The fight is joined. The testimony continues.

When Nolas, phrasing a question, remarks offhandedly that Heidnik is drooling, the prosecutors are on their feet: “Objection, your honor! I didn’t see any drool! ” Spittle will not be used to prove insanity, not while the prosecutors are awake.

The inanity of this effort to protect the hearing record against another appeal settles over the courtroom as the prosecutors sit back down.

The bizarre spectacle continues for three hours. It includes the testimony of court-appointed psychiatrist John O’Brien, who testifies that Heidnik may be strange but not incompetent, and affidavits from military, private-practice and prison psychiatrists, presented by Nolas, to show that Heidnik, 53, has been plainly schizophrenic for 30 years.

Faced with a copy of his death warrant, Heidnik labels it “a fake” because it’s signed by “some guy named Tom Ridge. “

“Who is Tom Ridge? ” Nolas inquires. He gets an emphatic response. “I! don’t! know! ” Heidnik says.

Poserina, unflustered, explains that Ridge is the governor. The warrant is valid.

Nolas pinches the bridge of his nose, pushes back his steel-rimmed glasses, and pitches the next question as an adult would address a child.

“Gary,” he says softly, “do you know what’s going to happen at 10 p.m. tomorrow? “

“If this is real, I’m going to be executed – which is fine with me,” says Heidnik, gripping the warrant that has set in motion a frantic week of legal hell.

The debate about the death penalty in America has centered on whether it deters crime, is racially biased or morally indefensible.

With the national spotlight on such high-profile defendants as child-killer Jesse Timmendequas in New Jersey, Oklahoma City bomber Timothy McVeigh in Colorado, and alleged Unabomber Theodore Kaczynski set for trial next month in California, the focus has shifted to whether the penalty can be effectively administered.
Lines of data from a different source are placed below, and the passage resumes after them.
Definition UpdateUserGroup (actor : Principal) (org group : string) (req : UserGroup) : M UserGroup :=
  _ ← authorizeGrantActor actor org;
  let group := TrimSpace group in
  _ ← guard_not (group =s "") ErrInvalidUserGroup;
  current ← UserGroupByID org group;
  let req := req <| ug_ID := ug_ID current |> <| ug_OrganizationID := org |>
                 <| ug_Key := ug_Key current |> <| ug_CreatedAt := ug_CreatedAt current |> in
  clean ← lift (normalizeUserGroup req false);
  _ ← (if ug_Status current <>s ug_Status clean then
         _ ← lift (enforceRoleMutation actor (ug_Roles current) []);
         if ug_Status clean =s "ACTIVE"
         then validateGroupMembers org (ug_ID current) (ug_Roles current) (ug_MemberIDs current)
         else mret tt
       else mret tt);
  repo_UpdateUserGroup clean.

Definition UpdateUserGroupMembers (actor : Principal) (org group : string) (members : list string) : M unit :=
  _ ← authorizeGrantActor actor org;
  current ← UserGroupByID org (TrimSpace group);
  _ ← lift (enforceRoleMutation actor [] (ug_Roles current));
  clean ← lift (match normalizeIDs members 10000 with Ok l => Ok l | Err _ => Err ErrInvalidUserGroup end);
  _ ← validateGroupMembers org group (ug_Roles current) clean;
  repo_ReplaceUserGroupMembers org group clean.

Definition UpdateUserGroupRoles (actor : Principal) (org group : string) (keys : list string) : M unit :=
  _ ← authorizeGrantActor actor org;
  current ← UserGroupByID org (TrimSpace group);
  clean ← lift (match normalizeIDs keys 200 with Ok l => Ok l | Err _ => Err ErrInvalidRole end);
  _ ← guard_not (contains clean "system_admin") ErrInvalidRole;
  roles ← ListRoles org;
  _ ← guard_not (existsb (fun key => negb (contains (map role_Key roles) key)) clean) ErrInvalidRole;
  _ ← lift (enforceRoleMutation actor (ug_Roles current) clean);
  _ ← validateGroupMembers org group clean (ug_MemberIDs current);
  repo_ReplaceUserGroupRoles org group clean.

(** *** Temporary grants *)

Definition max_grant (key : string) : Duration :=
  if (key =s "security_admin") || (key =s "auditor") then 8 * Hour else 30 * 24 * Hour.

Definition CreateTemporaryRoleGrant (actor : Principal) (user key reason approval : string)
    (validFrom validUntil : Time) : M TemporaryRoleGrant :=
  let org := p_OrganizationID actor in
  _ ← authorizeGrantActor actor org;
  _ ← guard_not (p_UserID actor =s user) ErrGrantCeiling;
  let key := TrimSpace key in
  let reason := TrimSpace reason in
  let approval := TrimSpace approval in
  let validFrom := UTC validFrom in
  let validUntil := UTC validUntil in
  _ ← guard_not ((key =s "") || (key =s "system_admin") || (slen reason <? 8) || (500 <? slen reason) ||
                 (approval =s "") || IsZero validFrom || negb (After validUntil validFrom)) ErrInvalidTemporaryGrant;
  at_ ← now;
  _ ← guard_not (negb (After validUntil (UTC at_))) ErrInvalidTemporaryGrant;
  _ ← guard_not (max_grant key <? timeSub validUntil validFrom) ErrInvalidTemporaryGrant;
  target ← UserByID user;
  _ ← guard_not ((user_OrganizationID target <>s org) || (user_Status target <>s "ACTIVE")) ErrGrantCeiling;
  roles ← ListRoles org;
  _ ← guard_not (negb (contains (map role_Key roles) key)) ErrInvalidRole;
  let nextRoles := user_Roles target ++ [key] in
  _ ← lift (enforceRoleMutation actor (user_Roles target) nextRoles);
  _ ← validateRoleCombination org nextRoles;
  repo_CreateTemporaryRoleGrant (mkTemporaryGrant "" org user key (p_UserID actor) approval reason
    validFrom validUntil None "" "" 0).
In the 38 states where capital punishment is legal, murderers are routinely sentenced to death. Yet the machinery bogs down on the way to the death chamber, which is why the ranks of death row have grown – from about 2,100 nationally in 1988 to more than 3,000 last year.
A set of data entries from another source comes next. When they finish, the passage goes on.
Definition repo_RevokeSession (org session : string) : M unit :=
  actual ← queryR (fun t => match session_user (fun s _ => ses_id s =s session) t with
                            | (_, row) :: _ => Ok (uorg row)
                            | [] => Err ErrNoRows
                            end);
  _ ← guard_not (actual <>s org) ErrNoRows;
  n ← stmt (fun t => Ok (llen (select (fun s => ses_id s =s session) (sessions t)),
                         drop_sessions (fun s => ses_id s =s session) t));
  guard_not (n =? 0) ErrNoRows.

(** ** Passwords *)

Definition PasswordHashByID (user : string) : M string :=
  queryR (fun t => row_PasswordHash <$> select_row (is_user user) (users t)).

Definition PasswordHistory (user : string) (limit : Z) : M (list string) :=
  if limit <=? 0 then mret []
  else query (fun t => map ph_hash (take (Z.to_nat limit) (order_by (fun x y => ph_changed_at y <=? ph_changed_at x)
         (select (fun h => ph_user_id h =s user) (password_history t))))).

Definition insert_history (h : HistoryRow) (t : Tables) : result (unit * Tables) :=
  if existsb (fun r => ph_id r =s ph_id h) (password_history t) then Err ErrDuplicate
  else Ok (tt, put_history (password_history t ++ [h]) t).

Definition set_password (hash : string) (mustChange : bool) (now : Time) (r : userRow) : userRow :=
  r <| row_PasswordHash := hash |>
    <| row_User := (row_User r) <| user_MustChangePassword := mustChange |> <| user_FailedLoginCount := 0 |>
                                <| user_LockedUntil := None |> <| user_PasswordChangedAt := now |>
                                <| user_UpdatedAt := now |> |>.

Definition UpdatePasswordAndRevokeOtherSessions (user keepSession oldHash newHash : string) : M unit :=
  WithTx (
    at_ ← now;
    id ← NewString;
    _ ← stmt (insert_history (mkHistory id user oldHash (UTC at_)));
    _ ← exec (change_users (is_user user) (set_password newHash false (UTC at_)));
    exec (drop_sessions (fun s => (ses_user_id s =s user) && (ses_id s <>s keepSession)))).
In Pennsylvania, two people have been executed in the last 33 years.

Part of the reason for the backlog, Chief Supreme Court Justice William Rehnquist has noted, is the difference between death-row inmates and ordinary prisoners.

“Non-capital defendants, serving criminal sentences in prison, file [appeals] . . . presumably as soon as possible. They have no incentive to delay,” Rehnquist wrote in an opinion in June. “In contrast, capital defendants, facing impending execution, seek to avoid being executed. Their incentive, therefore, is to utilize every means possible to delay the carrying out of their sentence. “

Passage of the federal Anti-Terrorism and Effective Death Penalty Act of 1996, which set a one-year statute of limitation on the filing of federal appeals, was designed to speed up executions.
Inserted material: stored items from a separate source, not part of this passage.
(** A pass of [Begin]: it fails, or the row goes in, or there is a row for the
    request. *)
Lemma Begin_once_cases again org' scope' key' h' ttl n rows r n' rows' :
  Begin_once again org' scope' key' h' ttl e n rows = (r, n', rows') ->
  ((exists err, r = Err err) /\ rows' = rows) \/
  (exists row ttl, idem_key row = (org', scope', key') /\ insert_idem row rows = Ok (tt, rows') /\
     ir_request_hash row = h' /\ answer_of row = ("PROCESSING", None, None) /\ ir_expires_at row = clock e n + ttl /\
     r = Ok (mkBeginResult true false (mkIdemRecord (ir_id row) h' "PROCESSING" 0 "" (clock e n + ttl)))) \/
  (exists row n1 ttl, (n <= n1)%nat /\ row ∈ rows /\ idem_key row = (org', scope', key') /\
     found (again ttl) h' row e n1 rows = (r, n', rows')).
Proof.
  intros E. unfold Begin_once in E. destruct (_ || (h' =s "")); [left; injection E as <- _ <-; eauto|].
  unfold mbind at 1, M_bind at 1, now at 1 in E. unfold mbind at 1, M_bind at 1, NewString at 1 in E.
  set (ttl' := if ttl <=? 0 then 24 * Hour else ttl) in E. set (row := mkIdemRow _ _ _ _ _ _ _ _ _ _) in E.
  assert (Found : forall err n1, (n <= n1)%nat ->
    (r ← attempt (queryR (select_row (same_request org' scope' key')));
     match r with Err _ => fail err | Ok r => found (again ttl') h' r end) e n1 rows = (r, n', rows') ->
    ((exists err, r = Err err) /\ rows' = rows) \/
    (exists row n1 ttl, (n <= n1)%nat /\ row ∈ rows /\ idem_key row = (org', scope', key') /\
       found (again ttl) h' row e n1 rows = (r, n', rows'))).
  { intros err n1 L E1. unfold mbind at 1, M_bind at 1, attempt at 1, queryR, stmt in E1.
    destruct (faults e n1); [left; injection E1 as <- _ <-; eauto|].
    destruct (select_row _ rows) as [q|] eqn:Q; [|left; injection E1 as <- _ <-; eauto].
    apply select_row_ok in Q as [Hq Kq]. right. exists q, (S n1), ttl'. split; [lia|]. split; [done|].
    split; [by apply same_request_key|done]. }
  unfold mbind at 1, M_bind at 1, attempt at 1, stmt in E.
  assert (L3 : (n <= S (S (S n)))%nat) by lia.
  destruct (faults e (S (S n))); [destruct (Found _ _ L3 E); auto|].
  destruct (insert_idem row rows) as [[[] rows1]|err] eqn:Ins; [|destruct (Found _ _ L3 E); auto].
  right. left. exists row, ttl'. injection E as <- _ <-. done.
Qed.

Lemma found_reserved again known h' row n rows r n' rows' : advances again ->
  (forall n rows r n' rows', reserved known rows -> again e n rows = (r, n', rows') -> clock e n' <= x -> reserved known rows') ->
  reserved known rows -> row ∈ rows -> found again h' row e n rows = (r, n', rows') -> clock e n' <= x ->
  reserved known rows' /\ (idem_key row = (org, scope, key) -> forall b, r = Ok b -> replayed known h' b).
Proof.
  intros An Keep R Hrow E L. unfold found, mbind at 1, M_bind at 1, now at 1 in E.
  destruct (After (clock e n) (ir_expires_at row)) eqn:Af.
  - unfold mbind, M_bind, attempt, Forget, exec, stmt in E. unfold After in Af. apply Z.ltb_lt in Af.
    assert (Le : (n <= n')%nat).
    { destruct (faults e (S n)) in E; specialize (An e (S (S n))); [specialize (An rows)|specialize (An (delete_where (fun r => ir_id r =s ir_id row) rows))];
        rewrite E in An; cbn in An; lia. }
    pose proof (monotone n n' Le).
    split; [|intros K b ->; destruct (reserved_row _ _ row R Hrow K) as (_ & _ & X & _); lia].
    destruct (faults e (S n)) in E; (eapply Keep; [|exact E|exact L]); [done|]. apply reserved_delete; [done|].
    intros q Hq Iq Xq. apply String.eqb_neq. intros Eq.
    pose proof (reserved_id _ _ row R Hrow ltac:(congruence)). lia.
  - injection E as <- _ <-. split; [done|]. intros K b [= <-].
    destruct (reserved_row _ _ row R Hrow K) as (X1 & X2 & X3 & X4). unfold replayed. rewrite <- X1, <- X2, <- X3, <- X4.
    reflexivity.
Qed.

Lemma Begin_reserved known fuel : forall org' scope' key' h' ttl n rows r n' rows', reserved known rows ->
  Begin fuel org' scope' key' h' ttl e n rows = (r, n', rows') -> clock e n' <= x ->
  reserved known rows' /\
  ((org', scope', key') = (org, scope, key) -> forall b, r = Ok b -> replayed known h' b).
Proof.
  induction fuel as [|fuel IH]; intros org' scope' key' h' ttl n rows r n' rows' R E L; cbn [Begin] in E;
    apply Begin_once_cases in E as [[[err ->] ->]|[(row & t & K & Ins & _ & _ & _ & ->)|(row & n1 & t & Le & Hrow & K & E)]];
    try (by split).
  1,3: (split; [by eapply reserved_insert|]; intros Ek b _; exfalso; destruct R as [_ (q & Hq & Kq & _)];
      unfold insert_idem in Ins; destruct (existsb _ rows) eqn:X; [discriminate|]; rewrite existsb_false in X;
      specialize (X q Hq); apply orb_false_iff in X as [_ X]; apply not_true_iff_false in X; apply X, same_request_key;
      unfold idem_key in K; congruence).
  - destruct (fun An Keep => found_reserved _ known h' row n1 rows r n' rows' An Keep R Hrow E L) as [G1 G2];
      [apply advances_fail|intros n2 rows2 r2 n2' rows2' R2 E2 _; by injection E2 as _ _ <-|].
    split; [exact G1|intros Ek; apply G2; congruence].
  - destruct (fun An Keep => found_reserved _ known h' row n1 rows r n' rows' An Keep R Hrow E L) as [G1 G2];
      [apply advances_Begin|intros n2 rows2 r2 n2' rows2' R2 E2 L2; by destruct (IH _ _ _ _ _ _ _ _ _ _ R2 E2 L2)|].
    split; [exact G1|intros Ek; apply G2; congruence].
Qed.

(** An operation that is not the removal of the reservation. *)
Lemma op_reserved known o n rows r n' rows' : reserved known rows -> run_idem_op o e n rows = (r, n', rows') ->
  clock e n' <= x -> o <> OpForget i -> reserved (known_after (o, r) known) rows'.
Proof.
  intros R E L Nf. destruct o as [fuel org' scope' key' h' ttl|id status body|id|]; cbn [run_idem_op known_after] in *;
    unfold mbind at 1, M_bind at 1 in E.
  - destruct (Begin fuel org' scope' key' h' ttl e n rows) as [[r1 n1] rows1] eqn:E1.
    assert (X : n1 = n' /\ rows1 = rows') by (destruct r1; by injection E as _ -> ->). destruct X as [-> ->].
    by eapply Begin_reserved.
  - unfold Complete, exec, stmt in E. destruct (faults e n); injection E as <- _ <-; [done|]. by apply reserved_complete.
  - unfold Forget, exec, stmt in E. destruct (faults e n); injection E as _ _ <-; [done|].
    apply reserved_delete; [done|]. intros q Hq Iq _. apply String.eqb_neq. congruence.
  - unfold idem_PurgeExpired, mbind, M_bind, now, exec, stmt in E. destruct (faults e (S n)); injection E as _ <- <-; [done|].
    apply reserved_delete; [done|]. intros q Hq _ Xq. pose proof (monotone n (S (S n)) ltac:(lia)).
    unfold Before, UTC. apply Z.ltb_ge. lia.
Qed.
And where death-row defense clinics once operated in 20 cities, including Philadelphia, Congress has defunded them. LEADA, which was created in 1995, today derives most of its $300,000 yearly budget from foundation grants and private donations.

In February, the American Bar Association called for a moratorium on executions, saying that the death penalty is “a haphazard maze of unfair practices” and that “efforts to forge a fair capital punishment jurisprudence have failed. “

Given the large population of Pennsylvania’s death row, and the rate at which Gov. Ridge has signed death warrants – 92 in 29 months, with more in the pipeline – Pennsylvania “could become one of the nation’s large executioners,” says Richard Dieter, director of the National Death Penalty Information Center, which opposes capital punishment.

Philadelphia is the county of conviction for more than half of the state’s death-row inmates. And because Philadelphia “has a history of underfunded representation [of capital cases] at the trial level,” says Dieter, “the only way mistakes . . . are found is through aggressive appeals. “

If Billy Nolas, as litigation director, is LEADA’s swashbuckling sword, then executive director Robert Dunham is its philosophical heart.

On May 1, two weeks after Heidnik’s hearing in Poserina’s court, Dunham was a featured speaker at a Friends Center panel discussion on the ABA’s proposed moratorium.

In an unadorned meeting room, the bespectacled 39-year-old lawyer who began his career at Schnader Harrison Segal & Lewis, one of Philadelphia’s largest firms, said LEADA’s critics think it is “trying to put something over on the courts. “

They “seem to believe that people who get to death row get there because they deserve to die,” Dunham said.

“But in fact, virtually every study that has ever been done has concluded that the single most persuasive predictor of whether you go to death row or just to jail is not what you did but who your lawyer was.

“I have handled cases where the lawyer who was appointed as the guardian of a defendant’s life is someone who has been out of law school for 15 months, was practicing law for three, and had never handled a homicide in his entire career – a part-time public defender with no relevant experience. And not surprisingly, he presented no relevant evidence, and his client got a death penalty.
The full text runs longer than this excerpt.